В конце дня был опять в «Российском колоколе». Наводил кое-какую конформистскую правку в своих дневниках и вставлял в свою статью о Григоровиче фрагменты, выброшенные в «Литературке». Не осмелился только вставить самый последний фрагмент, который, может быть, и несправедлив. О добровольном уходе балетмейстера из Большого мне в статью впарили, по моим сведениями его просто выставили. Еще Покровский описывает ситуацию, когда можно было придти в театр и увидеть на доске объявлений приказ министра о твоем увольнении.

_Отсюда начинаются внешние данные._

(** What the match of a start line holds, with the place of sender and
    body in the line. *)
Lemma match_start_shape (line : jsstring) (mt : captures) (isSystem : bool) (ft : nat) :
  match_start line = (Some mt, isSystem, ft) ->
  (exists d t sn b pre,
      isSystem = false
      /\ mt = [Some line; Some d; Some t; Some sn; Some b]
      /\ line = pre ++ sn ++ str ": " ++ b
      /\ forallb not_colon sn = true)
  \/ (exists d t b pre,
         isSystem = true
         /\ mt = [Some line; Some d; Some t; Some b]
         /\ line = pre ++ b /\ b <> []).
Proof.
  unfold match_start.
  destruct (exec MESSAGE_START_PATTERN_1 line) as [c1|] eqn:E1.
  - intro H. injection H as <- <- <-.
    apply exec_pattern_1_inv in E1 as (d & t & sn & b & E & _ & _ & _ & Hsn & _ & ->).
    left. exists d, t, sn, b, (ch "[" :: d ++ str ", " ++ t ++ str "] ").
    repeat split; try assumption.
    rewrite E at 1. cbn [app]. f_equal. now rewrite <- !app_assoc.
  - destruct (exec MESSAGE_START_PATTERN_2 line) as [c2|] eqn:E2.
    + intro H. injection H as <- <- <-.
      apply exec_pattern_2_inv in E2 as (d & t & sn & b & E & _ & _ & _ & Hsn & _ & ->).
      left. exists d, t, sn, b, (d ++ str ", " ++ t ++ str " - ").
      repeat split; try assumption.
      rewrite E at 1. now rewrite <- !app_assoc.
    + destruct (exec MESSAGE_START_PATTERN_2_SYSTEM line) as [c3|] eqn:E3.
      * intro H. injection H as <- <- <-.
        apply exec_pattern_2_system_inv in E3 as (d & t & b & E & _ & _ & Hb & _ & ->).
        right. exists d, t, b, (d ++ str ", " ++ t ++ str " - ").
        repeat split; try assumption.
        rewrite E at 1. now rewrite <- !app_assoc.
      * discriminate.
Qed.

Lemma opened_in_order_Forall (P : message -> Prop) n raws msgs :
  opened_in_order n raws msgs ->
  (forall k raw msg, opened_by k raw msg -> P msg) ->
  Forall P msgs.
Proof. induction 1; intro HP; constructor; eauto. Qed.

Lemma parseChatFile_opened (fileText : jsstring) (P : message -> Prop) :
  (forall k raw msg, opened_by k raw msg -> P msg) ->
  exists msgs, parseChatFile fileText = Ok msgs /\ Forall P msgs.
Proof.
  intro H. unfold parseChatFile.
  destruct (parseLines_opened (split_on (eqc 10%N) (replace_crlf fileText)))
    as (msgs & Hp & Ho).
  exists msgs. split; [assumption|]. eapply opened_in_order_Forall; eassumption.
Qed.

(** The attachment pattern of the second kind, taken apart: a stem, a
    full stop, an extension of the list in any case, and the words that
    follow. *)
Lemma Mt_StrI (s : jsstring) :
  forall i u rest c c', Mt (StrI s) i u rest c c' -> same_i s u = true /\ c' = c.
Proof.
  induction s as [|x s IH]; intros i u rest c c' H; simpl in H.
  - destruct H as [-> ->]. auto.
  - destruct H as (u1 & u2 & d & -> & (y & -> & Hy & ->) & H).
    apply IH in H as [H ->]. simpl. unfold LitI in Hy. now rewrite Hy, H.
Qed.

Lemma Mt_Alts_StrI (l : list string) :
  forall i u rest c c',
    Mt (Alts (List.map (fun e => StrI (str e)) l)) i u rest c c' ->
    (exists e, In e l /\ same_i (str e) u = true) /\ c' = c.
Proof.
  induction l as [|e l IH]; intros i u rest c c' H.
  - simpl in H. destruct H as (x & _ & Hx & _). discriminate.
  - destruct l as [|e2 l'].
    + simpl in H. apply Mt_StrI in H as [H ->]. split; [|reflexivity].
      exists e. split; [now left | assumption].
    + change (Mt (Alt (StrI (str e)) (Alts (List.map (fun e => StrI (str e)) (e2 :: l'))))
                 i u rest c c') in H.
      destruct H as [H | H].
      * apply Mt_StrI in H as [H ->]. split; [|reflexivity].
        exists e. split; [now left | assumption].
      * apply IH in H as [(e' & Hin & H) ->]. split; [|reflexivity].
        exists e'. split; [now right | assumption].
Qed.

Lemma exec_attached_2_inv (content : jsstring) (c : captures) :
  exec MEDIA_ATTACHED_PATTERN_2 content = Some c ->
  exists stem x e words rest,
    content = stem ++ x :: e ++ words ++ rest
    /\ c = [Some (stem ++ x :: e ++ words); Some (stem ++ x :: e); Some e]
    /\ stem <> [] /\ forallb dot stem = true
    /\ x = ch "."
    /\ (exists name, In name media_extensions /\ same_i (str name) e = true)
    /\ same_i (str " (file attached)") words = true.
Proof.
  unfold MEDIA_ATTACHED_PATTERN_2. cbn [Seqs]. rewrite exec_anchored.
  unfold match_at. intro H.
  apply m_sound in H as (u & post & c' & -> & H & Hk).
  injection Hk as <-. destruct H as (c1 & H & ->).
  destruct H as (u0 & u1 & c2 & -> & (_ & -> & ->) & H).
  destruct H as (u2 & u3 & c3 & -> & H & H').
  destruct H' as (u4 & u5 & c4 & -> & H' & [-> ->]).
  apply Mt_StrI in H' as [Hw ->].
  destruct H as (c5 & H & ->).
  destruct H as (stem & u7 & c6 & -> & (Hstem & Hlen & _ & ->) & H).
  destruct H as (u8 & u9 & c7 & -> & (x & -> & Hx & ->) & H).
  destruct H as (e & u10 & c8 & -> & H & [-> ->]).
  destruct H as (c9 & H & ->).
  apply Mt_Alts_StrI in H as [Hext ->].
  exists stem, x, e, u4, post.
  assert (Ex : x = ch ".").
  { unfold LitI, eqc_i, eqc, upper_ascii, ch in Hx. simpl N_of_ascii in Hx.
    symmetry. apply N.eqb_eq in Hx. cbn in Hx.
    destruct ((97 <=? x)%N && (x <=? 122)%N) eqn:E; [|assumption].
    apply andb_true_iff in E as [E1 E2].
    apply N.leb_le in E1. apply N.leb_le in E2. lia. }
  repeat split; try assumption.
  - cbn [app]. rewrite !app_nil_r. now rewrite <- !app_assoc.
  - rewrite !app_nil_r. rewrite <- app_assoc. cbn [app]. reflexivity.
  - intros ->. simpl in Hlen. lia.
Qed.

Lemma eqc_i_dot (x y : char) : eqc_i x y = true -> dot x = true -> dot y = true.
Proof.
  unfold eqc_i, upper_ascii, dot, is_line_terminator, eqc. intros H Hx.
  apply N.eqb_eq in H. apply negb_true_iff in Hx. apply negb_true_iff.
  repeat (apply orb_false_iff in Hx; destruct Hx as [Hx ?]).
  repeat match goal with
         | H : (_ =? _)%N = false |- _ => apply N.eqb_neq in H
         end.
  destruct ((97 <=? x)%N && (x <=? 122)%N) eqn:Ex;
    destruct ((97 <=? y)%N && (y <=? 122)%N) eqn:Ey;
    repeat match goal with
           | H : _ && _ = true |- _ => apply andb_true_iff in H; destruct H
           | H : (_ <=? _)%N = true |- _ => apply N.leb_le in H
           end;
    repeat match goal with
           | |- context [N.eqb ?a ?b] => destruct (N.eqb_spec a b); try lia
           end;
    try reflexivity.
Qed.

Чуть-чуть не успел домой к приезду В.С. после гемодиализа. Я за нее очень волнуюсь, она потихоньку теряет бытовую ориентацию, путает и забывает слова. Тем более сегодня велики колебания температуры: утром было 3-4 ниже нуля, метель, а к вечеру пошли холода, обещают чуть ли не 20 градусов. Вот тебе и глобальное потепление. В.С. вошла в квартиру минут за десять до меня и не сняла ее с охраны. К нам уже ехал патруль, когда я дозвонился до диспетчера, пришлось объясняться.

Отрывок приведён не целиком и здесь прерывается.